- Public Cloud Upgrade.
- Preparations
- Stage your Upgrade
- Monitoring
- Day01 - Infra Upgrade
- Day02 - Tungsten Fabric (MW01)
- Day03 - VCP Components (MW02)
- Day04 - Dataplane - ZONE-01 Compute nodes (MW03)
- Day05 - Dataplane - ZONE-02 Compute nodes (MW04)
- QA
- Statistics
- References
Public Cloud Upgrade.
What is the scariest task, a cloud administrator may face, Public Cloud Upgrade. I had written an article before about how to plan for a Public Cloud Upgrade. Well, thats theory only. This article will tell you how we did it practically.
Preparations
Change Request
Its an internal process. A change request should be created and submit for the approval of multiple stake holders. This change request should have the following information
- What is this upgrade
- Major enhancements
- Customer Impact
- Implementation Strategy
- Backup procedure
- Roll back Procedure
Customer Engagement
Inform the premium customer through their CSM. They need to prepare themselves. They may need breathing time to guard them for not losing service to their customers. Need to prepare a 5 slides presenation provide to your large customers if any.
Executive management
Even they were provided you the green light, they may have lot of questions. One of their major concern will be What will be the Impact
and What is the roll back plan
. All these questions were addressed in the CR. But you need to prepare yourself to answer them. They are technical as well as more curios.
Resource planning
You are going to do the upgrade in night. All your team will be present during the activity. At the same time, you need to make sure that, the team shouldn’t be exhausted. It will be a long night. Also, someone should be available during the day time to address customer questions / concerns if any. 100%
sure, not all customers took it serious.
Frequent Updates
Provide frequent updates on your status Page. About the activity, how you are progressing. Once finished each days activity update the channel.
Stage your Upgrade
We have tried the following activities on our Stage environment. Staging is a small environment, but its exactly same as production in architecture level. Its use same reclass model. Same versions of the softwares. Same database schema. The playbook
we are going to apply on production is created based on this staging experience. We tried the below on staging.
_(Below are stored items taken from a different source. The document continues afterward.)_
Lemma stored_eq st st' fs T m0 : fs_stored st fs T m0 -> store_wf st' -> store_eq st st' -> fs_stored st' fs T m0.
Proof.
  intros [] Hw He. pose proof (eq_outside _ _ He) as Ho.
  assert (forall s h bl a, nodes T !! s = Some a -> inode_ok st s h bl a -> inode_ok st' s h bl a) as Hi.
  { intros s h bl a Hs Hi. pose proof (node_range _ _ _ _ st_tree0 Hs). eapply inode_frame; [done|done|lia|]. intros x _. apply not_elem_of_nil. }
  constructor; try done.
  - destruct st_map0 as [fm Hm]. exists fm. pose proof (map_sector_range _ _ _ _ _ Hm). eapply map_on_disk_frame; [done|apply He; lia..].
  - intros s a Hs. destruct (st_nodes0 s a Hs) as (h & bl & ?). exists h, bl. by apply Hi.
  - destruct st_root0 as (bl & a & Ha & ?). exists bl, a. split; [done|]. by apply Hi.
Qed.

Lemma stored_view st fs T m0 : fs_stored st fs T m0 -> view_ok st (view T).
Proof.
  intros []. constructor.
  - intros s n (a & Ha & <-)%view_lookup. destruct (st_nodes0 s a Ha) as (h & bl & []). pose proof (node_range _ _ _ _ st_tree0 Ha) as Hs.
    unfold kind, node_stored. unfold content_ok in io_content0. destruct (a_content a).
    + destruct io_content0 as (? & ? & d & ? & ? & ?). exists h, bl, d. split_and!; [lia|lia|done..].
    + destruct io_content0 as [? ?]. exists h. pose proof (ho_len _ _ _ io_holds0). split_and!; [lia|lia|done..].
  - intros s m k t (a & Ha & Hk)%view_lookup Hm. unfold view. rewrite lookup_fmap, fmap_is_Some. unfold kind in Hk.
    apply (to_closed _ _ st_tree0 s a k t Ha). unfold names_of. by destruct (a_content a); simplify_eq.
Qed.

(** Loading the root directory and walking it. *)
Lemma lookup_ok st fs T m0 path : fs_stored st fs T m0 -> is_cstring path ->
  exists d st1, root_directory fs st = Ok (d, st1) /\ dir_ok d /\ dsector d = DirectorySector /\ dir_map d = root_names T /\
    fs_stored st1 fs T m0 /\ store_eq st st1 /\
    match walk T path false with
    | Some r => exists st2, Find d path st1 = Ok (r, st2) /\ fs_stored st2 fs T m0 /\ store_eq st st2
    | None => Find d path st1 = Undefined
    end.
Proof.
  intros H Hc. pose proof H as []. destruct st_root0 as (bl & a & Ha & []).
  destruct (to_root _ _ st_tree0) as (a' & m & Ha' & Hm). replace a' with a in * by congruence. rewrite Hm in io_content0.
  destruct io_content0 as (_ & _ & d0 & Hd0 & Hds0 & Hdm0).
  destruct (root_directory_ok st fs bl m st_wf0) as (d & st1 & E1 & Hd & Hds & Hdm & Hw1 & He1); [by exists d0|].
  assert (root_names T = m) as Hrn by (unfold root_names; rewrite Ha; cbn; unfold names_of; by rewrite Hm).
  pose proof (stored_eq _ _ _ _ _ H Hw1 He1) as H1. exists d, st1. do 3 (split; [done|]). split; [congruence|]. do 2 (split; [done|]).
  pose proof (Find_ok st1 (view T) d path Hw1 (stored_view _ _ _ _ H1) Hd) as Hf. rewrite Hdm, Hds, <- Hrn in Hf. unfold walk.
  assert (forall k t, root_names T !! k = Some t -> is_Some (view T !! t)) as Hcl.
  { intros k t. apply (vo_closed _ _ (stored_view _ _ _ _ H1) DirectorySector). by eapply root_view. }
  specialize (Hf Hcl Hc). destruct (resolve _ _ _ _ _) as [r|]; [|done]. destruct Hf as (st2 & E2 & Hw2 & He2).
  exists st2. assert (store_eq st st2) by (by etrans). split; [done|]. split; [by eapply stored_eq|done].
Qed.

(** * Changing a directory *)

Lemma inode_apart st s h bl a m0 T : tree_ok m0 T -> nodes T !! s = Some a -> inode_ok st s h bl a -> header_apart h bl.
Proof.
  intros H Hs []. pose proof (node_range _ _ _ _ H Hs). pose proof (to_self _ _ H s a Hs) as Hn. rewrite io_owned0 in Hn.
  unfold header_apart. rewrite io_self0. split; [lia|]. split; [tauto|]. intros Hl ->. tauto.
Qed.

Lemma open_parent_ok st fs T m0 p a m : fs_stored st fs T m0 -> nodes T !! p = Some a -> a_content a = CDir m ->
  exists d h bl st', open_parent p st = Ok ((d, MkOpen h 0), st') /\ dir_ok d /\ dsector d = p /\ dir_map d = m /\
    fs_stored st' fs T m0 /\ store_eq st st' /\ inode_ok st' p h bl a.
Proof.
  intros H Hp Hm. pose proof H as []. pose proof (node_range _ _ _ _ st_tree0 Hp) as Hr. destruct (st_nodes0 p a Hp) as (h & bl & Hi).
  pose proof Hi as []. rewrite Hm in io_content0. destruct io_content0 as (_ & _ & d & Hd & Hds & Hdm).
  destruct (Directory_sized_shape 10 st) as (d0 & E0 & Hs0 & _ & Ht0); [lia|].
  destruct (OpenFile_new_ok st p h) as (st1 & E1 & Hw1 & He1); [done|lia|done|done|].
  destruct (dir_FetchFrom_ok st1 (MkOpen h 0) bl d d0) as (st2 & E2 & Hw2 & He2); [done|by eapply file_holds_dir_eq|done|by apply Ht0|].
  assert (store_eq st st2) as He by (by etrans). exists d, h, bl, st2. split.
  - unfold open_parent, Directory_new. rewrite (bind_M_Ok _ _ _ _ _ E0), (bind_M_Ok _ _ _ _ _ E1), (bind_M_Ok _ _ _ _ _ E2). done.
  - split; [apply Hd|]. do 2 (split; [done|]). split; [by eapply stored_eq|]. split; [done|].
    eapply inode_frame; [exact Hi|by apply eq_outside|lia|]. intros x _. apply not_elem_of_nil.
Qed.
- Apply the procedure on Staging
- Roll back when identified a bug
- Repeat the procedure
- Did seamless upgrade 3 times
- Create the final play book
Monitoring
During the upgrade, you should have a full picture about each micro components. We have deployed tiny virtual machines in all the compute nodes to do multiple check like following
- Continously ping external website to make sure VM is able to reach Internet
- Above test with Public IP and without public IP. Because both using different routes
- Check connectivity between two regions
- Check reachability of Public IP from Internet
- Check the metadata
- Check some external service like
git pull
All the above data are pulled in a Grafana dash board.
Day01 - Infra Upgrade
Infrastructure nodes, where our Virtual Controle Plane resides and few adhoc virtual machines as well. VCP is running in highly available method, for example keystone
service running on three virtual machines, and each three are running on three different hypervisors (infra nodes). Upgrading those infra nodes are not that difficult. Move the VIP to another node, destroy the domain,upgrade the packages and reboot. All went well.
- Stop the domains
- Populate the new repositories
- Run the upgrade
- Reboot the Nodes
Day02 - Tungsten Fabric (MW01)
One of the core piller of a public cloud is its SDN. We are using industry best SDN, Tungsten Fabric. Its a complicated architecture with a lot of components. One of the main components is Network Controllers. They are three servers working in HA mode. These controllers are peering with passive layer ASR routers over BGP. Upgrading these nodes are most challenging. For some reason, if you lose BGP peer or a small flap will destroy thousands of advertised routes and all the customers will be impacted.
Procedure we took
- Move all traffic to two controllers
- Upgrade the isolated one
- Did the QA and bring the traffic to this upgraded node
- Upgrade the rest two
Upgrading other components like Analytics node and adhoc components are straight forward. We can do one by one since all are in HA mode.
Day03 - VCP Components (MW02)
VCP aka Virtual Control Plane upgrade is the next. All the VCP components are running in HA mode as described before.
We were deploying new virtual machine instead of doing the inplace upgrade of services. It means, destroy the current virtual machine from the cluster and keep the quorum. Deploy the new virtual machine with latest version. The idea is to reduce the time of upgrade. And, its safe to do that when you are having a HA deployment. Important thing you need to care is Backup. Before destroying the domain, you need to take the backup and put it in a mounted NFS. If something went wrong, just copy back and rebuild in minutes.
All our infrastructure nodes, were mounted with a 1Terabyte of NFS volumes. Backups were taken to these mount points.
- Move the VIP
- Stop the domain
- Take the backup
- Destroy the domain
- Deploy the new VM
Day04 - Dataplane - ZONE-01 Compute nodes (MW03)
During the upgrade of compute nodes, the rebooting of all virtual machines are necessary. After upgrading the kernel, server require a reboot. During this reboot all the virtual machines residing on the compute nodes will go for a reboot. Some customers took necessary action to shutoff their virtual machine to avoid any trouble for their applications. 4 engineers works parallel to do the compute nodes upgrade.
Day05 - Dataplane - ZONE-02 Compute nodes (MW04)
Same procedure for the Zone01
QA
Quality Assurance is key part during the upgrade. We were doing Quality Check after each stages. We have created multiple Ansible playbooks for this purpose. It will do multiple checks based on the components. For example, if we are upgrading VCP, script will deploy multiple virtual machines, create and attach volumes. Delete virtual machines and so on. Same like during the SDN upgrade, create network, create port and attach it. Check AAP etc.
We use the below tools for QA
Statistics
- 1000 of man hours
- 100 of Commands
- IaaC
- multiple seamless upgrades in Staging
- sleepless nights
- Bugs & Fixes
- Dedication
- Emotions
- Anger
- Fun
- Success
- Rewards